**Exercise input**

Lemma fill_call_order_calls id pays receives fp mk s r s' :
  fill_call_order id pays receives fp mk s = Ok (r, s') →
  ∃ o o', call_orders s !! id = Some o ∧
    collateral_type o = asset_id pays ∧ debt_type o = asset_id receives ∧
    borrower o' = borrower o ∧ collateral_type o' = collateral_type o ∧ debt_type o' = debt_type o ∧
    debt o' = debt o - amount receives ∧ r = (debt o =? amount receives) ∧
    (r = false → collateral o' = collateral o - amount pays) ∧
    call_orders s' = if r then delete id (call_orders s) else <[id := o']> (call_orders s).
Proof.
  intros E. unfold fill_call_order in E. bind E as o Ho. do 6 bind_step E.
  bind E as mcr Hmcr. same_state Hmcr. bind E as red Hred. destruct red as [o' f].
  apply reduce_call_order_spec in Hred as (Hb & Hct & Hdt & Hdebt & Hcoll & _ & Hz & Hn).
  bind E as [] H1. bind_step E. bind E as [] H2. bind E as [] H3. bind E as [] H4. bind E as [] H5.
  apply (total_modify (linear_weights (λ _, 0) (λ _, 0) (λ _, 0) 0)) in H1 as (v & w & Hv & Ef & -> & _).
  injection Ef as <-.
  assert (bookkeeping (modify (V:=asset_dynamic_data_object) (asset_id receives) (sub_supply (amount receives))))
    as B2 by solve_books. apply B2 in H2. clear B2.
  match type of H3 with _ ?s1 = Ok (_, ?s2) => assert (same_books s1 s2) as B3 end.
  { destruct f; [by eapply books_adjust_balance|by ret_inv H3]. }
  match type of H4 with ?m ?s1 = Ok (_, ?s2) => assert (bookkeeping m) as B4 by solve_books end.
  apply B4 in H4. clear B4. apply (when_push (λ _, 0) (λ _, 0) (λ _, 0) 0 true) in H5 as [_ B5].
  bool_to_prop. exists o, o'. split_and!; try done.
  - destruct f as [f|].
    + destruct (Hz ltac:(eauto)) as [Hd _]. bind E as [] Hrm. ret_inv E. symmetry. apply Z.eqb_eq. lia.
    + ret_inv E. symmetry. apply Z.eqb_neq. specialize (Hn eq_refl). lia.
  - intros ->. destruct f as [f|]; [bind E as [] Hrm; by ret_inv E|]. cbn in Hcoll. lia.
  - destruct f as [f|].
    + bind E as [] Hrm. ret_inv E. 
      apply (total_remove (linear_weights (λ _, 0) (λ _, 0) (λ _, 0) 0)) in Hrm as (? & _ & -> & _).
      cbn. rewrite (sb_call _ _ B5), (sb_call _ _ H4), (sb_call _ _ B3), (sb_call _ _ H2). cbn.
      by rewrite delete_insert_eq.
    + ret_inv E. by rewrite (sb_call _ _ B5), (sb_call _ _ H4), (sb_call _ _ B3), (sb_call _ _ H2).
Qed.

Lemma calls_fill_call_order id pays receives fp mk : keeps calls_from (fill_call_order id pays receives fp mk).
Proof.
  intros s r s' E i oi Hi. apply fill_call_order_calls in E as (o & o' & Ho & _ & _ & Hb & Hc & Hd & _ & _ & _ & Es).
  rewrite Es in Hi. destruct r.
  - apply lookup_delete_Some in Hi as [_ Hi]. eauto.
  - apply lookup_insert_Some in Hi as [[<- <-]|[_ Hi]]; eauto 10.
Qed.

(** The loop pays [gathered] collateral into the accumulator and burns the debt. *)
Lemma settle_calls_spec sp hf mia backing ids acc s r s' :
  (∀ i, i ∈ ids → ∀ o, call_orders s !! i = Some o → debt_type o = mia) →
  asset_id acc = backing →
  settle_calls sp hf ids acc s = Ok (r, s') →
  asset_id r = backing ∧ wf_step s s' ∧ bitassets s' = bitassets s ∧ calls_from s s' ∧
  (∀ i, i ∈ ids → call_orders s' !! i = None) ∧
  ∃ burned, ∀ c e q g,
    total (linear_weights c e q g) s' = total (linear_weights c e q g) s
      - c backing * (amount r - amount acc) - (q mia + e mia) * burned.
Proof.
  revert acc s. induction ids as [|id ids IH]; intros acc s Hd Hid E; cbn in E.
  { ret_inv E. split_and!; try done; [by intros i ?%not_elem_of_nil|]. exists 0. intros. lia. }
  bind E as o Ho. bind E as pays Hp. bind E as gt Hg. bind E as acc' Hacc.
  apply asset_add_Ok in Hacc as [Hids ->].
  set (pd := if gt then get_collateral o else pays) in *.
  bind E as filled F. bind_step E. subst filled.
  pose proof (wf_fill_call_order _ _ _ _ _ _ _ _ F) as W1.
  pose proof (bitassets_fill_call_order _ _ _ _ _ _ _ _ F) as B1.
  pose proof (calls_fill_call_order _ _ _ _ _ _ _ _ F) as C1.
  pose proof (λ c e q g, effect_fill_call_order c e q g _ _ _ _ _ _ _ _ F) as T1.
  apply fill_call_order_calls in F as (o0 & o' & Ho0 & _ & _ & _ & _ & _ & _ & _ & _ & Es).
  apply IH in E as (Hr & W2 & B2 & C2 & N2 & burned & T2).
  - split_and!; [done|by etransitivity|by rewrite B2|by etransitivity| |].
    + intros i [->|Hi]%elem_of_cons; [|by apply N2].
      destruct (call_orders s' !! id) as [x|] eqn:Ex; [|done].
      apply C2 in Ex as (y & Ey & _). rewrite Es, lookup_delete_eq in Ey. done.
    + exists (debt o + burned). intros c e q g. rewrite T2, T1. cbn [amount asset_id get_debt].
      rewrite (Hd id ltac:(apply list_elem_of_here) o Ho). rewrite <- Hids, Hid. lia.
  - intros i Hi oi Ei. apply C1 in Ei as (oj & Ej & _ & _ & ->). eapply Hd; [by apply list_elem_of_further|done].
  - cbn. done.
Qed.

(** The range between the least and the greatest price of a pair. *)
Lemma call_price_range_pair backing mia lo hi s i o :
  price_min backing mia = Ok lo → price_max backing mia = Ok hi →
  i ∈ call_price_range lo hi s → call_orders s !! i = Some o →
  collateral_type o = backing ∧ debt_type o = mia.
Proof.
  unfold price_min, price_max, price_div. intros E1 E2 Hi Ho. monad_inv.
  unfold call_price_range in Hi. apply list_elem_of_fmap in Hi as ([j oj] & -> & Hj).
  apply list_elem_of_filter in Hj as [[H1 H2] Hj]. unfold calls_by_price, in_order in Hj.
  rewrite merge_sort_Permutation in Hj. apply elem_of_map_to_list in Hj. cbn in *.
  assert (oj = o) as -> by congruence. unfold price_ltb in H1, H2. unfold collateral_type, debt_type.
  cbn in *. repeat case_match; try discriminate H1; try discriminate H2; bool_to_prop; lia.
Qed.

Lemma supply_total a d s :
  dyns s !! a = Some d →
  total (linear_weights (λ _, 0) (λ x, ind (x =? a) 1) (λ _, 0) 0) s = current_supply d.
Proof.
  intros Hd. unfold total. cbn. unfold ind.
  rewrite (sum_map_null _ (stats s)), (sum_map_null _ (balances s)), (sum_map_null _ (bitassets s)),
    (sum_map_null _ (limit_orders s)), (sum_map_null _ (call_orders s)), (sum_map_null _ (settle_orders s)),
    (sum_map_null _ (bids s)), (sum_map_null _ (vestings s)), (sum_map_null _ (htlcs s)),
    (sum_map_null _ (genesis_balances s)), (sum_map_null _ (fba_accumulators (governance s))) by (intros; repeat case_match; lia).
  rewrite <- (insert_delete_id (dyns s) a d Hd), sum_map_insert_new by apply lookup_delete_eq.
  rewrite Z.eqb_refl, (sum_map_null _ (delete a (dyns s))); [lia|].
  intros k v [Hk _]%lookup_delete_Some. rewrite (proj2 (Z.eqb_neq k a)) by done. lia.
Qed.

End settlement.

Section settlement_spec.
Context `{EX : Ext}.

**Your instructions**
Please copy only the lines between the first line of the entries and the line with "apply reduce_call_order_spec in", keeping those two end lines as well, exactly as written.

**Exercise answer**
Lemma fill_call_order_calls id pays receives fp mk s r s' :
  fill_call_order id pays receives fp mk s = Ok (r, s') →
  ∃ o o', call_orders s !! id = Some o ∧
    collateral_type o = asset_id pays ∧ debt_type o = asset_id receives ∧
    borrower o' = borrower o ∧ collateral_type o' = collateral_type o ∧ debt_type o' = debt_type o ∧
    debt o' = debt o - amount receives ∧ r = (debt o =? amount receives) ∧
    (r = false → collateral o' = collateral o - amount pays) ∧
    call_orders s' = if r then delete id (call_orders s) else <[id := o']> (call_orders s).
Proof.
  intros E. unfold fill_call_order in E. bind E as o Ho. do 6 bind_step E.
  bind E as mcr Hmcr. same_state Hmcr. bind E as red Hred. destruct red as [o' f].
  apply reduce_call_order_spec in Hred as (Hb & Hct & Hdt & Hdebt & Hcoll & _ & Hz & Hn).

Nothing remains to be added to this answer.